A ce jour, sept ouvrages destinés aux lycéens (éditions Nathan, Magnard, Hachette, etc.) ont repris l’exemple de cette campagne de marketing pour illustrer leur chapitre dédié à l’aménagement du territoire. De  nouvelles demandes émanent d’ores et déjà d’autres éditeurs pour 2015. De leurs côtés, les chaînes de télévision françaises envoient régulièrement des journalistes pour souligner le dynamisme de Metz.

je veux Metz bébé

La campagne de communication « Je veux Metz ! » a adopté un style résolument humoristique pour mieux casser les préjugés (Crédits image : Metz-Métropole Développement)

Avant l’inauguration du Centre Pompidou-Metz en 2010, la capitale de la Lorraine avait au mieux aucune image, au pire une image désastreuse, celle d’une ville de garnison, grise, froide et sidérurgique. Les iniques et odieuses restructurations militaires de 2008 n’avaient pas arrangé le portrait. Dans le maigre lot de compensations, l’agence Metz Métropole Développement, nouvellement créée, s’est vue octroyée une subvention de 800 000 euros du Fonds Européen de Développement Régional (FEDER) et de l’Etat français. La structure en a profité pour lancer une campagne inédite. A tel point que celle-ci est désormais étudiée dans les écoles de commerce.

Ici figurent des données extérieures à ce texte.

(* ===== verification/Frames.v ===== *)
(** * What the configuration calls leave alone

    The slots the invariants of the contract are about ([core]) and, for every
    entry point that only configures, that it leaves them as they were. *)

From S2P Require Export Contract.

(** Value, the slots of the rounds, and the two rates that decide how value is
    split. *)
Definition core_key (k : Key) : bool :=
  match k with
  | KVec n [] =>
      bool_decide (n ∈ ["ProtocolFeeTreasury"; "ActiveRound"; "LastRoundId"; "ProtocolFeeBps";
                        "EarlyCashoutBps"])
  | KVec n [AAddr _] => bool_decide (n ∈ ["Balance"; "PendingWinnings"])
  | KVec n [AU64 _] => String.eqb n "RoundParticipants"
  | KVec n [AU64 _; AAddr _] =>
      bool_decide (n ∈ ["Position"; "PrecisionPosition"; "PrecisionCommitment"])
  | KSym n => bool_decide (n ∈ ["InsFundBal"; "PendingDisputes"])
  | _ => false
  end.

Notation core := (λ k, core_key k = true).

Lemma valued_core k : valued k = true -> core_key k = true.
Proof.
  unfold valued, core_key. destruct k as [n [|[] [|[] [|]]]| | |]; try done;
    intros H; repeat (apply orb_true_iff in H as [H|H]); apply String.eqb_eq in H; by subst.
Qed.

Lemma round_core rid k : round_key rid k -> core_key k = true.
Proof.
  unfold round_key, core_key. destruct k as [n [|[] [|[] [|]]]| | |]; try done.
  - by intros [_ ->].
  - intros [_ [-> |[-> | ->]]]; done.
Qed.

Lemma frame_forget {A} P (m : M A) : frame P m -> frame P (forget m).
Proof. intros H. unfold forget. apply frame_bind; [done|]. intros. apply frame_ret. Qed.
#[export] Hint Resolve frame_forget : frame.

(** A set of slots that holds no history, statistics or leaderboard: the
    bookkeeping of a payout leaves it alone. *)
Class Bookless (P : Key -> Prop) : Prop := {
  bl_history k : history_key k -> ¬ P k;
  bl_leaderboard k : lb_key k -> ¬ P k }.

Section Bookkeeping.
Context (P : Key -> Prop) `{!Bookless P}.

Lemma frame_persist_bl r m u a b s' p o : frame P (_persist_user_outcome r m u a b s' p o).
Proof. apply frame_persist, bl_history. Qed.
Lemma frame_archive_bl r st p ps f cf : frame P (_archive_round r st p ps f cf).
Proof. apply frame_archive, bl_history. Qed.
Lemma frame_stats_win_bl u : frame P (_update_stats_win u).
Proof. apply frame_stats_win, bl_leaderboard. Qed.
Lemma frame_stats_loss_bl u : frame P (_update_stats_loss u).
Proof. apply frame_stats_loss, bl_leaderboard. Qed.
End Bookkeeping.
#[export] Hint Resolve frame_persist_bl frame_archive_bl frame_stats_win_bl frame_stats_loss_bl : frame.
#[export] Hint Extern 1 (Bookless _) => tc_solve : frame.

(** For a boolean set of slots, by cases on the shape of the key. *)
Ltac bookless :=
  split; intros [n [|[] [|[] [|]]]| | |n] H; simpl in H |- *; try done; intros Hp;
  destruct_or?; subst; simpl in *; rewrite ?andb_false_r in *; discriminate.

#[export] Instance bookless_core : Bookless core.
Proof. bookless. Qed.

(** Unfolds the handlers and helpers a program calls until the logic's frame
    rules apply; [side] proves that a key written is outside the set. *)
Ltac head_of t := match t with ?f _ => head_of f | _ => t end.
Ltac frame_calls side :=
  repeat first
    [ progress intros
    | match goal with
      | |- frame _ _ => progress frame_with side
      | |- frame _ (match ?x with _ => _ end) => destruct x
      | |- frame _ (match ?x with _ => _ end _ _) => destruct x
      | |- frame _ ?m => let h := head_of m in unfold h
      end ].
Ltac core_frame := frame_calls ltac:(intros ?; discriminate).

Section Config_calls.
Context `{HostCrypto}.

(** The calls that configure, without moving value, opening rounds or setting a
    rate at once. *)
Definition configures (call : Call) : bool :=
  match call with
  | OnGov (c_execute_gov_proposal _ _)
  | OnSchedule (c_apply_scheduled_changes _) | OnSchedule (c_withdraw_protocol_fee _ _)
  | OnConfig (c_reclaim_expired_pending_winnings _) | OnConfig (c_set_early_cashout_bps _)
  | OnReserve (c_top_up_insurance_fund _) | OnReserve (c_withdraw_insurance_fund _ _) => false
  | OnRound (c_set_round_template _ _) | OnRound c_clear_round_template
  | OnRound (c_set_dispute_ledgers _) => true
  | OnRound _ => false
  | _ => true
  end.

Lemma frame_configures call : configures call = true -> frame core (dispatch call).
Proof.
  destruct call as [call|call|call|call|call|call|call|call]; destruct call;
    try discriminate; intros _; cbn; core_frame.
Qed.
End Config_calls.
(* ===== verification/Solvency.v ===== *)
(** * Solvency

    Which entries the contract keeps well signed, whatever it is asked to do:
    no account, stake or reserve is ever negative, and the rates in storage and
    in the changes waiting to be applied are rates.  [ok W s] says so of the
    state [s] for the valued slots [W] selects; the rules below carry it through
    a handler. *)

From S2P Require Export Frames CancelSpec OracleSpec GovernanceSpec.

(** ** Entries *)

(** A u32 is not negative. *)
Definition rate_arg (o : option Z) : Prop := ∀ b, o = Some b -> 0 ≤ b.

Definition payload_ok (p : ConfigChangePayload) : Prop :=
  match p with
  | PProtocolFeeBps o | PEarlyCashoutBps o => rate_arg o
  | _ => True
  end.

Definition action_ok (a : GovAction) : Prop :=
  match a with SetProtocolFeeBps o => rate_arg o | _ => True end.

Definition rate_key (k : Key) : bool :=
  match k with
  | KVec n [] => String.eqb n "ProtocolFeeBps" || String.eqb n "EarlyCashoutBps"
  | _ => false
  end.

(** The changes waiting: scheduled and proposed. *)
Definition waiting_key (k : Key) : bool :=
  match k with
  | KVec n [AU32 _] => String.eqb n "PendingConfigChange"
  | KVec n [AU64 _] => String.eqb n "GovProposal"
  | _ => false
  end.

Record entry_ok (W : Key -> bool) (k : Key) (v : Val) : Prop := {
  eo_signed : W k = true -> 0 ≤ value_of v;
  eo_rate b : rate_key k = true -> v = VU32 b -> 0 ≤ b ≤ MAX_PROTOCOL_FEE_BPS;
  eo_change p : waiting_key k = true -> v = VPendingConfig p -> payload_ok (payload p);
  eo_action p : waiting_key k = true -> v = VProposal p -> action_ok (gp_action p) }.

Definition ok (W : Key -> bool) (s : State) : Prop :=
  ∀ k v, persistent s !! k = Some v -> entry_ok W k v.

(** The reserves of the protocol. *)
Definition reserves (k : Key) : bool :=
  match k with
  | KVec n [] => String.eqb n "ProtocolFeeTreasury"
  | KSym n => String.eqb n "InsFundBal"
  | _ => false
  end.

(** Every valued slot, or the reserves only. *)
Class Signs (W : Key -> bool) : Prop := signs : W = valued ∨ W = reserves.
#[export] Instance signs_valued : Signs valued := or_introl eq_refl.
#[export] Instance signs_reserves : Signs reserves := or_intror eq_refl.

Definition tracked (W : Key -> bool) (k : Key) : bool := W k || rate_key k || waiting_key k.

Section Rules.
Context (W : Key -> bool).

Lemma ok_agree s s' : ok W s -> agree (λ k, tracked W k = true) s s' -> ok W s'.
Proof.
  intros H Ha k v Hv. destruct (tracked W k) eqn:Hk.
  - apply H. by rewrite <-Ha.
  - unfold tracked in Hk. apply orb_false_iff in Hk as [[Hk1 Hk2]%orb_false_iff Hk3].
    by split; rewrite ?Hk1, ?Hk2, ?Hk3.
Qed.

Lemma ok_same s s' : ok W s -> persistent s' = persistent s -> ok W s'.
Proof. intros H Hs. unfold ok. by rewrite Hs. Qed.

Lemma ok_insert s s' k v :
  ok W s -> persistent s' = <[k := v]> (persistent s) -> entry_ok W k v -> ok W s'.
Proof.
  intros H Hs Hv k' v'. rewrite Hs. destruct (decide (k = k')) as [->|Hne].
  - rewrite lookup_insert_eq. by intros [= <-].
  - rewrite lookup_insert_ne by done. apply H.
Qed.

Lemma ok_delete s s' k : ok W s -> persistent s' = delete k (persistent s) -> ok W s'.
Proof. intros H Hs k' v'. rewrite Hs, lookup_delete_Some. intros [_ Hv]. by apply H. Qed.
(* ===== verification/Invariant.v ===== *)
(** * The invariant of the whole contract

    Every entry point keeps the rounds in order ([Rounds]), the accounts and
    reserves signed ([Solvency]) and the value held conserved: only a mint
    creates value, only the end of a round and the execution of a governance
    action may lose any. *)

From S2P Require Export Rounds.

(** ** What the calls write *)

Definition touches_rounds (call : Call) : bool :=
  match call with
  | OnRound (c_set_round_template _ _) | OnRound c_clear_round_template
  | OnRound (c_set_dispute_ledgers _) | OnRound (c_mint_initial _) | OnRound (c_claim_winnings _) | OnRound (c_claim_many _) => false
  | OnRound _ => true
  | _ => false
  end.

(** The slots of the other rounds, the staged results included. *)
Definition outside (rid : Z) (k : Key) : bool :=
  elsewhere rid k || match k with KSym n => String.eqb n "PendingDisputes" | _ => false end.

Ltac outside_ne Hk := intros <-; unfold outside in Hk; cbn in Hk; rewrite ?Z.eqb_refl in Hk; discriminate.

Lemma outside_elsewhere rid k : elsewhere rid k = true -> outside rid k = true.
Proof. unfold outside. by intros ->. Qed.
(* ===== verification/Controls.v ===== *)
(** * The slots under control, and who writes them

    The timelocked settings, the administrator and the oracle, and the records of
    what is pending on them; which entry points write these slots, and what each
    of them does to them ([control_step]). *)

From S2P Require Export Trace GovernanceSpec.

(** ** The slots under control *)

(** The settings only a scheduled change may alter. *)
Definition timelocked : list Key :=
  [K_BetWindowLedgers; K_RunWindowLedgers; K_MaxStake; K_MaxUserRoundExposure; K_MaxPendingWinnings;
   K_MinBet; K_OracleStaleThreshold; K_OracleMaxDeviationBps; K_PendingWinningsExpiry; K_ProtocolFeeBps].

(** Those, the two principals, and the records of what is pending. *)
Definition control_key (k : Key) : bool :=
  bool_decide (k ∈ timelocked) ||
  match k with
  | KVec n [] => bool_decide (n ∈ ["Admin"; "Oracle"; "OracleRotationProposal"])
  | KVec n [AU32 _] => String.eqb n "PendingConfigChange"
  | KVec n [AU64 _] => String.eqb n "GovProposal"
  | _ => false
  end.
Notation control := (λ k, control_key k = true).

#[export] Instance bookless_control : Bookless control.
Proof.
  split; intros k Hk Hc; unfold control_key in Hc; apply orb_true_iff in Hc as [Hc|Hc].
  - apply bool_decide_eq_true in Hc. unfold timelocked in Hc.
    repeat (apply elem_of_cons in Hc as [->|Hc]; [by destruct_or? Hk|]). by apply not_elem_of_nil in Hc.
  - destruct k as [n [|[] [|[] [|]]]| | |n]; simpl in *; try done; destruct_or?; subst; done.
  - apply bool_decide_eq_true in Hc. unfold timelocked in Hc.
    repeat (apply elem_of_cons in Hc as [->|Hc]; [by destruct_or? Hk|]). by apply not_elem_of_nil in Hc.
  - destruct k as [n [|[] [|[] [|]]]| | |n]; simpl in *; try done; destruct_or?; subst; done.
Qed.

Definition proposal_key (k : Key) : bool :=
  match k with KVec n [AU64 _] => String.eqb n "GovProposal" | _ => false end.
#[export] Instance bookless_proposals : Bookless (λ k, proposal_key k = true).
Proof. bookless. Qed.

(** What a scheduling entry point schedules. *)
Definition schedules (call : Call) : option (ConfigChangeKind * ConfigChangePayload) :=
  match call with
  | OnSchedule (c_schedule_windows b r) => Some (KWindows, PWindows b r)
  | OnSchedule (c_schedule_max_stake m) => Some (KMaxStake, PMaxStake m)
  | OnSchedule (c_schedule_min_bet m) => Some (KMinBet, PMinBet m)
  | OnSchedule (c_schedule_max_user_exposure m) => Some (KMaxUserRoundExposure, PMaxUserRoundExposure m)
  | OnSchedule (c_schedule_max_pending_winnings m) => Some (KMaxPendingWinnings, PMaxPendingWinnings m)
  | OnSchedule (c_schedule_oracle_stale_threshold n) | OnOracle (c_set_oracle_stale_threshold n) =>
      Some (KOracleStaleThreshold, POracleStaleThreshold n)
  | OnSchedule (c_schedule_oracle_deviation_bps b) | OnOracle (c_set_oracle_max_deviation_bps b) =>
      Some (KOracleMaxDeviationBps, POracleMaxDeviationBps b)
  | OnSchedule (c_schedule_oracle_timestamp_skew n) => Some (KOracleTimestampSkew, POracleTimestampSkew n)
  | OnSchedule (c_schedule_protocol_fee_bps b) => Some (KProtocolFeeBps, PProtocolFeeBps b)
  | OnConfig (c_schedule_pending_winnings_expiry n) => Some (KPendingWinningsExpiry, PPendingWinningsExpiry n)
  | _ => None
  end.

(** The entry points that write a slot under control. *)
Definition controls (call : Call) : bool :=
  match call with
  | OnAdmin (c_initialize _ _)
  | OnSchedule (c_apply_scheduled_changes _) | OnSchedule (c_cancel_config_change _)
  | OnRotation (c_propose_oracle_rotation _ _) | OnRotation c_accept_oracle_rotation
  | OnRotation c_cancel_oracle_rotation | OnRotation c_get_oracle_rotation_proposal
  | OnGov (c_propose_gov_action _ _ _) | OnGov (c_approve_gov_proposal _ _)
  | OnGov (c_execute_gov_proposal _ _) | OnGov (c_cancel_gov_proposal _ _) => true
  | _ => bool_decide (is_Some (schedules call))
  end.

Lemma frame_control `{HostCrypto} call : controls call = false -> frame control (dispatch call).
Proof.
  destruct call as [call|call|call|call|call|call|call|call]; destruct call;
    try discriminate; intros _; cbn; frame_calls ltac:(intros ?; discriminate).
Qed.

(** ** What each of them does *)

Definition signed_by_admin (s : State) (c : Ctx) : Prop :=
  ∃ admin, persistent s !! K_Admin = Some (VAddr admin) ∧ authorised c admin = true.

(** The slots a payload sets, and to what. *)
Definition setting (p : ConfigChangePayload) : list (Key * option Val) :=
  match p with
  | PWindows bet run => [(K_BetWindowLedgers, Some (VU32 bet)); (K_RunWindowLedgers, Some (VU32 run))]
  | PMaxStake o => [(K_MaxStake, VI128 <$> o)]
  | PMaxUserRoundExposure o => [(K_MaxUserRoundExposure, VI128 <$> o)]
  | PMaxPendingWinnings o => [(K_MaxPendingWinnings, VI128 <$> o)]
  | PMinBet o => [(K_MinBet, VI128 <$> o)]
  | POracleStaleThreshold n => [(K_OracleStaleThreshold, Some (VU64 n))]
  | POracleMaxDeviationBps o => [(K_OracleMaxDeviationBps, VU32 <$> o)]
  | PPendingWinningsExpiry n => [(K_PendingWinningsExpiry, Some (VU32 n))]
  | PProtocolFeeBps o => [(K_ProtocolFeeBps, VU32 <$> o)]
  | _ => []
  end.

(** The slots of [p] hold what it says, the others under control are untouched. *)
Definition sets (p : ConfigChangePayload) (s s' : State) : Prop :=
  (∀ k v, (k, v) ∈ setting p -> persistent s' !! k = v) ∧
  agree (λ k, control_key k = true ∧ k ∉ (setting p).*1) s s'.

Lemma wp_admin_signed {A} (f : Address -> M A) (Q : A -> State -> Prop) c s :
  (∀ admin, signed_by_admin s c -> wp (f admin) Q c s) ->
  wp (admin ← pget_ok cAddr K_Admin AdminNotSet; require_auth admin ;; f admin) Q c s.
Proof.
  intros H. apply wp_bind, wp_pget_ok. intros a Ha. apply wp_bind, wp_require_auth. intros Hau.
  apply H. by exists a.
Qed.

Lemma wp_schedule_change check kind p (Q : () -> State -> Prop) c s :
  (∀ s' pd, signed_by_admin s c -> payload pd = p ->
     activation_ledger pd = sequence c + CONFIG_TIMELOCK_LEDGERS ->
     persistent s' = <[K_PendingConfigChange kind := VPendingConfig pd]> (persistent s) -> Q () s') ->
  wp (schedule_change check kind p) Q c s.
Proof.
  intros H. unfold schedule_change, _schedule_config_change.
  apply wp_bind, wp_readonly; [auto with frame|]. intros ? s1 H1. apply wp_bind, wp_lift. intros _ _.
  apply wp_admin_signed. intros admin Hs.
  apply wp_bind, wp_readonly; [frame_calls idtac|]. intros _ s2 H2.
  apply wp_bind, wp_phas. intros b _.
  apply wp_bind, wp_readonly; [frame_calls idtac|]. intros _ s3 H3.
  apply wp_bind, wp_asks, wp_bind, wp_ok_or. intros act Hact.
  apply wp_bind, wp_pset. intros s4 H4. apply wp_bind, wp_extend. intros s5 H5.
  apply wp_emit. intros s6 H6. unfold u32_checked_add in *. checked_inv.
  eapply H; cycle 3.
  - rewrite H6, H5, H4, H3, H2, H1. reflexivity.
  - destruct Hs as (ad & Ha & Hau). exists ad. by rewrite <-H1.
  - done.
  - done.
Qed.

Lemma wp_schedules `{HostCrypto} call kind p (Q : () -> State -> Prop) c s :
  schedules call = Some (kind, p) ->
  (∀ s' pd, signed_by_admin s c -> payload pd = p ->
     activation_ledger pd = sequence c + CONFIG_TIMELOCK_LEDGERS ->
     persistent s' = <[K_PendingConfigChange kind := VPendingConfig pd]> (persistent s) -> Q () s') ->
  wp (dispatch call) Q c s.
Proof.
  intros Hs HQ. destruct call as [call|call|call|call|call|call|call|call]; destruct call;
    try discriminate; injection Hs as <- <-; cbn [dispatch dispatch_schedule dispatch_oracle dispatch_config];
    match goal with |- wp ?m _ _ _ => let h := head_of m in unfold h end;
    apply wp_schedule_change; exact HQ.
Qed.

Lemma sets_frame p s s' :
  setting p = [] -> agree control s s' -> sets p s s'.
Proof.
  intros Hp Ha. unfold sets. rewrite Hp. split; [intros k v Hk; by apply not_elem_of_nil in Hk|].
  intros k [Hk _]. by apply Ha.
Qed.

Lemma sets_one p k v s s' t :
  setting p = [(k, v)] -> persistent s' !! k = v ->
  (∀ k', k' ≠ k -> persistent s' !! k' = persistent s !! k') ->
  persistent t = persistent s' -> sets p s t.
Proof.
  intros Hp Hk Ho Ht. unfold sets. rewrite Hp, Ht. split.
  - by intros k' v' [= -> ->]%list_elem_of_singleton.
  - intros k' [_ Hk']. rewrite Ht. apply Ho. intros ->. apply Hk'. simpl. set_solver.
Qed.

Lemma wp_apply_arm kind p (Q : () -> State -> Prop) c s :
  (∀ s', sets p s s' -> Q () s') -> wp (apply_arm kind p) Q c s.
Proof.
  intros HQ.
  destruct kind, p; cbn [apply_arm]; try apply wp_throw;
    try (apply (wp_frame control); [frame_calls ltac:(intros ?; discriminate)|];
         intros [] s' Ha; apply HQ, sets_frame; done);
    apply wp_bind, wp_lift; intros _ _.
  - apply wp_bind, wp_set_ext. intros s1 H1. apply wp_bind, wp_set_ext. intros s2 H2.
    apply wp_emit. intros s3 H3. apply HQ. unfold sets. rewrite H3. simpl. split.
    + intros k v Hk. rewrite H2, H1. apply elem_of_cons in Hk as [[= -> ->]|[= -> ->]%list_elem_of_singleton].
      * by rewrite lookup_insert_ne, lookup_insert_eq by done.
      * by rewrite lookup_insert_eq.
    + intros k [_ Hk]. rewrite H3, H2, H1, !lookup_insert_ne; set_solver.
  - apply wp_set_or_remove. intros s1 Hk Ho. apply HQ. by eapply sets_one.
  - apply wp_set_or_remove. intros s1 Hk Ho. apply HQ. by eapply sets_one.
  - apply wp_set_or_remove. intros s1 Hk Ho. apply HQ. by eapply sets_one.
  - apply wp_set_ext. intros s1 H1. apply HQ. eapply sets_one; [done| |..|done].
    + by rewrite H1, lookup_insert_eq.
    + intros k Hk. by rewrite H1, lookup_insert_ne.
  - apply wp_set_or_remove. intros s1 Hk Ho. apply HQ. by eapply sets_one.
  - apply wp_bind, wp_set_or_remove. intros s1 Hk Ho. apply wp_emit. intros s2 H2. apply HQ. by eapply sets_one.
  - apply wp_bind, wp_set_ext. intros s1 H1. apply wp_emit. intros s2 H2. apply HQ.
    eapply sets_one; [done| |..|exact H2].
    + by rewrite H1, lookup_insert_eq.
    + intros k Hk. by rewrite H1, lookup_insert_ne.
  - apply wp_set_or_remove. intros s1 Hk Ho. apply HQ. by eapply sets_one.
Qed.

Lemma wp_apply_scheduled kind (Q : () -> State -> Prop) c s :
  (∀ s' pd t, persistent s !! K_PendingConfigChange kind = Some (VPendingConfig pd) ->
     activation_ledger pd ≤ sequence c -> sets (payload pd) s t ->
     persistent s' = delete (K_PendingConfigChange kind) (persistent t) -> Q () s') ->
  wp (apply_scheduled_changes kind) Q c s.
Proof.
  intros HQ. unfold apply_scheduled_changes.
  apply wp_bind, wp_readonly; [auto with frame|]. intros _ s1 H1.
  apply wp_bind, wp_readonly; [frame_calls idtac|]. intros _ s2 H2.
  apply wp_bind, wp_pget_ok. intros pd Hpd. do 2 wp_step. apply wp_bind, wp_reject_if. intros Hact. zbool.
  unfold _apply_config_payload. apply wp_bind, wp_bind, wp_readonly.
  { unfold _current_config_payload. destruct kind; frame_calls idtac. }
  intros old s3 H3. apply wp_bind, wp_apply_arm. intros s4 H4.
  apply wp_readonly; [auto with frame|]. intros _ s5 H5.
  apply wp_bind, wp_premove. intros s6 H6. apply wp_emit. intros s7 H7.
  apply (HQ s7 pd s4).
  - by rewrite <-H1, <-H2.
  - lia.
  - destruct H4 as [Hs Ha]. split; [done|]. intros k Hk. by rewrite (Ha k Hk), H3, H2, H1.
  - by rewrite H7, H6, H5.
Qed.

Lemma wp_cancel_config kind (Q : () -> State -> Prop) c s :
  (∀ s', persistent s' = delete (K_PendingConfigChange kind) (persistent s) -> Q () s') ->
  wp (cancel_config_change kind) Q c s.
Proof.
  intros HQ. unfold cancel_config_change. apply wp_bind, wp_readonly; [auto with frame|]. intros ad s1 H1.
  apply wp_bind, wp_pget_ok. intros pd _. do 2 wp_step.
  apply wp_bind, wp_readonly; [auto with frame|]. intros _ s2 H2.
  apply wp_bind, wp_premove. intros s3 H3. apply wp_emit. intros s4 H4. apply HQ. by rewrite H4, H3, H2, H1.
Qed.

(** *** The rotation of the oracle *)

Lemma wp_propose_rotation o n (Q : () -> State -> Prop) c s :
  (∀ s', signed_by_admin s c -> MIN_ROTATION_DELAY_SECONDS ≤ n ->
     persistent s' = <[K_OracleRotationProposal := VRotation
       {| new_oracle := o; proposed_at := ledger_timestamp c; expires_at := ledger_timestamp c + n |}]>
       (persistent s) -> Q () s') ->
  wp (propose_oracle_rotation o n) Q c s.
Proof.
  intros HQ. unfold propose_oracle_rotation.
  apply wp_bind, wp_readonly; [auto with frame|]. intros _ s1 H1. apply wp_admin_signed. intros ad Hs.
  apply wp_bind, wp_readonly; [frame_calls idtac|]. intros _ s2 H2.
  apply wp_bind, wp_reject_if. intros Hn. zbool. do 2 wp_step. apply wp_bind, wp_ok_or. intros ex Hex.
  unfold u64_checked_add in Hex. checked_inv.
  apply wp_bind, wp_pset. intros s3 H3. apply wp_bind, wp_extend. intros s4 H4. apply wp_emit. intros s5 H5.
  apply HQ.
  - destruct Hs as (a & Ha & Hau). exists a. by rewrite <-H1.
  - done.
  - by rewrite H5, H4, H3, H2, H1.
Qed.

Lemma wp_accept_rotation (Q : () -> State -> Prop) c s :
  (∀ s' p, persistent s !! K_OracleRotationProposal = Some (VRotation p) ->
     proposed_at p + MIN_ROTATION_DELAY_SECONDS ≤ ledger_timestamp c ≤ expires_at p ->
     persistent s' = delete K_OracleRotationProposal (<[K_Oracle := VAddr (new_oracle p)]> (persistent s)) ->
     Q () s') ->
  wp accept_oracle_rotation Q c s.
Proof.
  intros HQ. unfold accept_oracle_rotation.
  apply wp_bind, wp_readonly; [auto with frame|]. intros _ s1 H1.
  apply wp_bind, wp_readonly; [frame_calls idtac|]. intros _ s2 H2.
  apply wp_bind, wp_pget_ok. intros p Hp. do 2 wp_step. apply wp_bind, wp_ok_or. intros ea Hea.
  unfold u64_checked_add in Hea. checked_inv.
  wp_step. destruct (_ <? _) eqn:Hd; [do 2 wp_step; apply wp_throw|]. wp_step. zbool.
  wp_step. destruct (_ >? _) eqn:He; [do 4 wp_step; apply wp_throw|]. wp_step. zbool.
  apply wp_bind, wp_pget_ok. intros pv _. apply wp_bind, wp_pset. intros s3 H3.
  apply wp_bind, wp_extend. intros s4 H4. apply wp_bind, wp_premove. intros s5 H5.
  apply wp_emit. intros s6 H6. apply (HQ s6 p).
  - by rewrite <-H1, <-H2.
  - lia.
  - by rewrite H6, H5, H4, H3, H2, H1.
Qed.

La première phase a débuté en avril 2010 avec la mise en scène de Picasso, Warhol et Dali en gare de Metz, de Paris-Est, dans le métro, en Belgique et au Luxembourg. Tous ces artistes déclaraient « Je m’installe à Metz ! ». Le Prix de l’audace HEC est venu récompenser ce ton décalé, avant qu’une seconde couche ne soit remise dans les mêmes lieux en octobre 2010, afin de ne pas faire retomber la pression médiatique. C’est à ce moment-là qu’est apparu le bébé qui pleure, destiné à lancer le buzz. La campagne s’est ensuite recentrée sur sa véritable cible économique via des affiches et des diffusions remarquées dans la presse économique, sur les chaînes d’informations et sur les réseaux sociaux. Lors de salons professionnels, des panneaux numériques suivaient par ailleurs leurs cibles depuis le métro jusqu’à la gare, voire jusqu’au stand. Puis, à la manière d’une série TV, une saison 2 (« C’est décidé, ils s’installent à Metz ! » et une saison 3 (« Ne cherchez pas … ils sont tous partis à Metz ! ») ont été lancées avec en toile de fond le TGV et l’autoroute.

Aujourd’hui, Metz semble avoir remporté sa bataille de l’image. En travaillant de façon décalée sur le long terme et dans les mêmes lieux, la campagne a fini par atteindre sa cible durablement. Elle a été vue 76 millions de fois. Même s’il reste difficile d’en mesurer précisément l’impact, les études confirment que l’image de Metz s’est nettement améliorée.